Dry needling physical therapy
Pain, as a reflex, so does pain in autonomous disorders and diseases of the locomotor apparatus, which are associated with trigger points can be treated by various techniques of physical therapy. Some of those techniques are post isometric relaxation, stretching, massage, neurodynamic techniques or techniques of positional liberation.
Puncture on surface and deep dry puncture are INVASIVE techniques that provide greater efficiency and availability of body parts where conservative treatment is not able to improve the clinical picture.
Dry puncture is in the domain of physiotherapists because it is a physical percutaneous stimulus through different types of acupuncture needles. It is called DRY because it does not introduce any substance during the treatment. Physical agent is mechanical action of the needle to the tissue. This is an effective technique that induces the regeneration process in muscle alterations.

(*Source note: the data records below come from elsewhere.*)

(** The node in the middle of a range and the trees of its children form a tree of the range. *)
Lemma node_assemble els1 els' par lo mid hi F :
  let x := sorted.[mid] in
  lo <= mid <= hi -> -1 <= mid - lo - (hi - mid) <= 1 -> 0 <= x < alen els' -> frame els1 els' F -> links (els1.[x]) = (par, NULL_INDEX, NULL_INDEX) ->
  (forall l, l ∈ own lo mid hi -> l ∉ F) -> Forall (item_done els') (children lo mid hi) ->
  exists t, root t = x /\ inorder t = slice lo hi /\ Rep els' par t /\ optimal t.
Proof.
  intros x Hm Hbal Hx Hfr [= Hxp Hxl Hxr] Hout Hch.
  apply Forall_app in Hch as [Hcl Hcr]. fold x in Hcl, Hcr. unfold own in Hout. fold x in Hout.
  assert (exists tl, inorder tl = slice lo (mid - 1) /\ Rep els' x tl /\ bstLeftIndex (els'.[x]) = root tl /\ optimal tl) as (tl & Itl & Rtl & Ltl & Otl).
  { destruct (Z.ltb_spec lo mid) as [Hlt|Hge].
    - rewrite Forall_singleton in Hcl. destruct Hcl as (tl & ? & ? & Hg & ?). rewrite side_left in Hg. by exists tl.
    - exists Leaf. split; [by rewrite slice_nil by lia|]. split; [done|]. cbn [root]. split; [|intros h _; simpl; lia].
      rewrite <- Hxl. apply (fr_links _ _ _ Hfr FLeft). apply Hout. set_solver. }
  assert (exists tr, inorder tr = slice (mid + 1) hi /\ Rep els' x tr /\ bstRightIndex (els'.[x]) = root tr /\ optimal tr) as (tr & Itr & Rtr & Ltr & Otr).
  { destruct (Z.ltb_spec mid hi) as [Hlt|Hge].
    - rewrite Forall_singleton in Hcr. destruct Hcr as (tr & ? & ? & Hg & ?). rewrite side_right in Hg by lia. by exists tr.
    - exists Leaf. split; [by rewrite slice_nil by lia|]. split; [done|]. cbn [root]. split; [|intros h _; simpl; lia].
      rewrite <- Hxr. apply (fr_links _ _ _ Hfr FRight). apply Hout. set_solver. }
  exists (Node tl x tr). split; [done|]. split; [|split].
  3:{ pose proof (length_slice sorted lo (mid - 1) ltac:(lia)). pose proof (length_slice sorted (mid + 1) hi ltac:(lia)).
      apply optimal_node; [done|done|rewrite Itl, Itr; lia|rewrite Itl, Itr; lia]. }
  - simpl. rewrite Itl, Itr. unfold x. by rewrite <- slice_split.
  - simpl. split; [|done]. split; [done|]. unfold links. rewrite Ltl, Ltr. do 2 f_equal.
    rewrite <- Hxp. apply (fr_links _ _ _ Hfr FParent). apply Hout. set_solver.
Qed.

Lemma frame_trans els els1 els' F1 F2 F :
  (forall l, l ∈ F1 -> l ∈ F) -> (forall l, l ∈ F2 -> l ∈ F) -> frame els els1 F1 -> frame els1 els' F2 -> frame els els' F.
Proof.
  intros H1 H2 [Hl1 Hd1 Hf1] [Hl2 Hd2 Hf2]. split; [congruence|congruence|].
  intros f x Hn. rewrite Hf2, Hf1; [done|..]; intros ?; by apply Hn; auto.
Qed.

Lemma rebuild_loop_spec n els q Q :
  ring lg q Q -> Forall (item_ok els) Q -> NoDup (footprints Q) -> Forall (fun x => 0 <= x < alen els) sorted ->
  Z.of_nat (total Q) < L -> (total Q < n)%nat ->
  exists els', rebuild_loop zeroT lg n sorted (els, q) = Some els' /\ Forall (item_done els') Q /\ frame els els' (footprints Q).
Proof.
  revert els q Q. induction n as [|n IH]; intros els q Q Hring Hok Hnd Hs HL Hn; [lia|]. cbn [rebuild_loop fst snd].
  rewrite (ring_size _ _ _ Hring). destruct Q as [|[[[par lo] hi] pm] Q]; [by exists els|].
  rewrite (proj2 (Z.ltb_lt _ _)) by (unfold alen; simpl; lia).
  pose proof Hok as [Hit HQ]%Forall_cons. set (mid := (lo + hi) / 2). set (x := sorted.[mid]).
  pose proof Hit as (Hpar & Hlo & Hhi & Hpm).
  assert (lo <= mid <= hi) as Hm by (unfold mid; Z.div_mod_to_equations; lia).
  assert (0 <= x < alen els) as Hx.
  { rewrite Forall_forall in Hs. apply Hs. unfold x. rewrite aget_nonneg by lia.
    apply list_elem_of_lookup_total_2. unfold alen in *. lia. }
  set (Q1 := Q ++ children lo mid hi).
  assert (footprints ((par, lo, hi, pm) :: Q) ≡ₚ ((side hi pm, par) :: own lo mid hi) ++ footprints Q1) as Hperm.
  { unfold Q1. rewrite bind_app, bind_cons. cbn [footprint app]. apply perm_skip. rewrite (footprint_split lo mid hi Hm), <- app_assoc.
    apply Permutation_app_head, Permutation_app_comm. }
  assert (par <> x) as Hne.
  { intros ->. simpl in Hnd. apply NoDup_cons in Hnd as [Hn1 _]. apply Hn1, elem_of_app. left.
    apply elem_of_triples. rewrite (slice_split sorted lo mid hi Hm). fold x. set_solver. }
  rewrite Hperm in Hnd. apply NoDup_app in Hnd as (_ & Hdis & Hnd1).
  destruct (link_node_spec els par lo hi pm Hx Hpar Hne) as (Hfr & Hlx & Hlp). fold mid x in Hfr, Hlx, Hlp.
  set (els1 := link_node els par lo hi pm) in *. pose proof (fr_len _ _ _ Hfr) as Hlen1.
  assert (Forall (item_ok els1) Q1) as Hok1.
  { apply Forall_app_2; [eapply Forall_impl; [exact HQ|]; intros ?; by apply item_ok_len|].
    unfold children. fold x. apply Forall_app_2.
    - destruct (Z.ltb_spec lo mid); constructor; [|done]. unfold item_ok. lia.
    - destruct (Z.ltb_spec mid hi); constructor; [|done]. unfold item_ok. lia. }
  assert (total ((par, lo, hi, pm) :: Q) = S (total Q1)) as Htot.
  { unfold Q1. rewrite total_app. unfold children, total at 1 3. simpl. fold (total Q).
    destruct (Z.ltb_spec lo mid), (Z.ltb_spec mid hi); simpl; lia. }
  pose proof (length_total els1 Q1 Hok1) as Hlt.
  destruct (rebuild_step_spec els q Q par lo hi pm Hring Hit) as (q' & Hstep & Hring'); [fold mid Q1; unfold alen; lia|].
  fold mid Q1 els1 in Hring', Hstep. rewrite Hstep.
  destruct (IH els1 q' Q1) as (els' & Hrun & Hdone & Hfr'); [done|done|done| |lia|lia|].
  { rewrite Hlen1. done. }
  exists els'. split; [done|]. split.
  - constructor; [|by apply Forall_app in Hdone as [? _]]. apply Forall_app in Hdone as [_ Hch].
    destruct (node_assemble els1 els' par lo mid hi (footprints Q1)) as (t & Hrt & ? & ? & ?);
      [done|unfold mid; Z.div_mod_to_equations; lia| |done..| |done|].
    { fold x. rewrite (fr_len _ _ _ Hfr'), Hlen1. done. }
    { intros l Hl. apply Hdis. by right. }
    exists t. split; [done|]. split; [done|]. split; [|done]. rewrite (fr_links _ _ _ Hfr'), Hrt; [done|]. apply Hdis. left.
  - eapply frame_trans; [..|exact Hfr|exact Hfr'].
    + intros [f y] Hin. rewrite bind_cons, elem_of_app. left. cbn [footprint].
      apply elem_of_cons in Hin as [->|Hin%elem_of_triples]; [left|right]. apply list_elem_of_singleton in Hin as ->.
      apply elem_of_triples. rewrite (slice_split sorted lo mid hi Hm). set_solver.
    + intros l Hl. rewrite Hperm, elem_of_app. by right.
Qed.

Lemma NoDup_triples l : NoDup l -> NoDup (triples l).
Proof.
  induction 1 as [|x l Hx _ IH]; [constructor|]. unfold triples. rewrite bind_cons. fold (triples l).
  apply NoDup_app. split; [|split; [|done]].
  - repeat constructor; set_solver.
  - intros [f y] Hy Hin%elem_of_triples. apply Hx. by assert (y = x) as -> by set_solver.
Qed.

Lemma children_ok els mid hi :
  let x := sorted.[mid] in
  0 <= x < alen els -> 0 <= mid <= hi -> hi < alen sorted ->
  Forall (item_ok els) (children 0 mid hi) /\ Z.of_nat (total (children 0 mid hi)) <= hi.
Proof.
  intros x Hx Hm Hhi. unfold children. fold x. split.
  - apply Forall_app_2.
    + destruct (Z.ltb_spec 0 mid); constructor; [|done]. unfold item_ok. lia.
    + destruct (Z.ltb_spec mid hi); constructor; [|done]. unfold item_ok. lia.
  - rewrite total_app. unfold total. destruct (Z.ltb_spec 0 mid), (Z.ltb_spec mid hi); simpl; lia.
Qed.

(** The ring after the two pushes for the root. *)
Definition root_queue (mid n : Z) : RangeQueue :=
  let x := sorted.[mid] in
  let q := mkQueue (replicate (Z.to_nat L) (0, 0, 0, 0)) 0 0 0 in
  let q := if 0 <? mid then push lg (x, 0, mid - 1, mid) q else q in
  if mid + 1 <? n then push lg (x, mid + 1, n - 1, mid) q else q.
Lemma root_queue_ring mid n : 0 <= mid < n -> n <= L -> ring lg (root_queue mid n) (children 0 mid (n - 1)).
Proof.
  intros Hm HL. unfold root_queue, children. cbn zeta. pose proof (ring_empty lg) as He.
  replace (mid + 1 <? n) with (mid <? n - 1) by (destruct (Z.ltb_spec mid (n - 1)), (Z.ltb_spec (mid + 1) n); (done || lia)).
  assert (forall it : Z * Z * Z * Z, alen [it] = 1) as H1 by done.
  destruct (Z.ltb_spec 0 mid), (Z.ltb_spec mid (n - 1)); rewrite ?app_nil_r; try done.
  - apply ring_push; [apply (ring_push lg _ _ []); [done|]|]; rewrite ?H1; unfold alen; simpl; lia.
  - apply (ring_push lg _ _ []); [done|]. unfold alen; simpl; lia.
  - apply (ring_push lg _ _ []); [done|]. unfold alen; simpl; lia.
Qed.

(** [_rebuild] of a queue whose elements are [sorted] *)
Lemma rebuild_spec scratch els t :
  t <> Leaf -> Rep els NULL_INDEX t -> NoDup (inorder t) -> inorder t = sorted -> (length sorted <= Z.to_nat L)%nat ->
  exists els' t', _rebuild zeroT lg scratch els (root t) = Some (els', root t') /\ Rep els' NULL_INDEX t' /\ inorder t' = sorted /\
    frame els els' (triples sorted) /\ (scratch = true -> optimal t').
Proof.
  intros Ht Hr Hnd Hsorted HL. unfold _rebuild. destruct scratch; cbn [negb].
  2:{ exists els, t. split; [done|]. split; [done|]. split; [done|]. split; [by split|done]. }
  rewrite getSortedElements_spec by (done || by rewrite Hsorted). rewrite Hsorted in *.
  assert (0 < alen sorted) as Hpos.
  { rewrite <- Hsorted. unfold alen. destruct (inorder t) eqn:He; [by apply inorder_nil in He|simpl; lia]. }
  rewrite (proj2 (Z.eqb_neq (alen sorted) 0)) by lia.
  set (n := alen sorted) in *. set (mid := n / 2). set (x := sorted.[mid]).
  assert (0 <= mid <= n - 1) as Hm by (unfold mid; Z.div_mod_to_equations; lia).
  assert (n <= L) as HnL by (unfold n, alen; pose proof (cap_pos lg); lia).
  assert (Forall (fun x => 0 <= x < alen els) sorted) as Hs by (rewrite <- Hsorted; by eapply rep_range_inv).
  assert (x ∈ sorted) as Hxs.
  { unfold x. rewrite aget_nonneg by lia. apply list_elem_of_lookup_total_2. unfold n, alen in *. lia. }
  assert (0 <= x < alen els) as Hx by (rewrite Forall_forall in Hs; by apply Hs).
  cbn zeta. change (if mid + 1 <? n then _ else _) with (root_queue mid n).
  set (els1 := upd zeroT (no_links NULL_INDEX) x els).
  assert (frame els els1 (triples [x])) as Hfr1.
  { split; [apply alen_upd|intros; by apply upd_field|]. intros f y Hy. unfold els1.
    rewrite upd_ne; [done|]. intros ->. destruct f; set_solver. }
  assert (links (els1.[x]) = (NULL_INDEX, NULL_INDEX, NULL_INDEX)) as Hlx by (unfold els1; by rewrite upd_eq).
  pose proof (NoDup_triples sorted Hnd) as Hndt.
  pose proof (footprint_split 0 mid (n - 1) Hm) as Hperm. unfold n in Hperm at 1. rewrite slice_all in Hperm.
  rewrite Hperm in Hndt. apply NoDup_app in Hndt as (_ & Hdis & HndQ).
  pose proof (fr_len _ _ _ Hfr1) as Hlen1.
  destruct (children_ok els1 mid (n - 1)) as [Hok Htot]; [fold x; lia|done|unfold n; lia|].
  destruct (rebuild_loop_spec (S (Z.to_nat L)) els1 (root_queue mid n) (children 0 mid (n - 1))) as (els' & -> & Hdone & Hfr');
    [apply root_queue_ring; lia|done|done|by rewrite Hlen1|lia|lia|].
  destruct (node_assemble els1 els' NULL_INDEX 0 mid (n - 1) (footprints (children 0 mid (n - 1)))) as (t' & Hrt & Hin & Hrep & Hopt);
    [done|unfold mid; Z.div_mod_to_equations; lia| |done..|].
  { fold x. rewrite (fr_len _ _ _ Hfr'). lia. }
  exists els', t'. fold x in Hrt. rewrite Hrt. split; [done|]. split; [done|]. split; [by rewrite Hin; apply slice_all|].
  split; [|done]. eapply frame_trans; [..|exact Hfr1|exact Hfr'].
  - intros [f y] Hy%elem_of_triples%list_elem_of_singleton. apply elem_of_triples. by subst y.
  - intros l Hl. rewrite Hperm, elem_of_app. by right.
Qed.
End rebuild.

Myofascial pain syndrome MBS
MBS is Neuromusculoskeletal clinical picture as a different set of symptoms caused by myofascial trigger points TRM (MTT). MTT are hypersensitive points that are in the stack. They are tense muscles, painful on touch and pressure and cause reflex pain, motor dysfunction, and autonomic phenomena.
Judging by the integrated hypothesis, the nature of the disordered trigger points is a neuromuscular dysfunction of the motor skeletal muscle fiber boards with alteration of electrical activity. Then excessive release of acetylcholine (ACh) at the junction occurs. As a result of the so-called energy crisis, local contracture occurs at the junction of actin and myosin that creates FEEDBACK, and thereby causes and stimulates action on nociceptive and autonomic nerve fibers. Key factors in the etiology of trigger points are ischemia, low Ph and subsequent release of inflammatory factors.
Research has proved that there are greater presence of inflammatory mediators, increased levels of certain electrolytes, bradykinin etc, in trigger points. Increase of these factors, as well as the increase of neuropeptides, catecholamines and cytokines is associated with painful syndrome and inflammatory processes in distant parts of the body where there are no trigger points.
MBS as part of the clinical picture may occur due to a pathological condition or as an accompanying element in a complex clinical picture.
Treatment of trigger points is a very important and sometimes the most important step in the healing process for many diseases and conditions:
- — Radicular syndrome
- — Post-traumatic tendinopathy
- — Retractile capsulitis
- — Epicondylitis (tennis elbow, casting elbow)
- — Cervicobrachialgia
- — Discus hernia, ischialgia
- — Ligament injury
- — Degenerative and inflammatory rheumatism
- — Endoprosthesis
- — Muscle cramps
- — Some neurological conditions such as Parkinsonism, because it reduces irritation of neuromuscular plate
Treatment can be divided into 2 phases:
- The first phase is the pain control, which consists of the inactivation of trigger points.
- The second phase is the one where correction of dysfunctions caused by trigger points occurs.
Deep dry puncture showed greater efficiency than application of lidocaine injections and analgesics, when considered from a long-term effect and treatment effect point of view. Rapid enters and exits of acupuncture needles, creates piercings of the trigger point, which further breaks the painful zones.
- — Analgesic effect is closely associated with hormonal, nervous and immune systems.
- — Neurological-neuromuscular effect is achieved by annulling sum at the anterior plate and is directly connected to muscle contraction — pathological or physiological.
- — Reactive inflammation occurs 3 hours after the treatment and it is gone after 24h, which stimulates the body to self-heal.
- — New axon terminals are created on the third day after the treatment where there is reinnervation zone in puncture part, thus creating a new round between the nervous system and muscle boards (muscle bundle) which is enveloped in trigger points.
Different researches came to the conclusion that the mechanisms and effects of dry puncture are more complex than neurological responses, inhibition of pain through the nervous system, regulation of neurotransmitters or chemical substances, which are in charge of the operation and transfer of impulses through the nervous system to the immune and inflammatory responses of the body that link to healing. As such, dry puncture represents the most efficient and fastest way of invasive technique that achieves superior effects in rehabilitation of various forms of diseases and disorders of the body.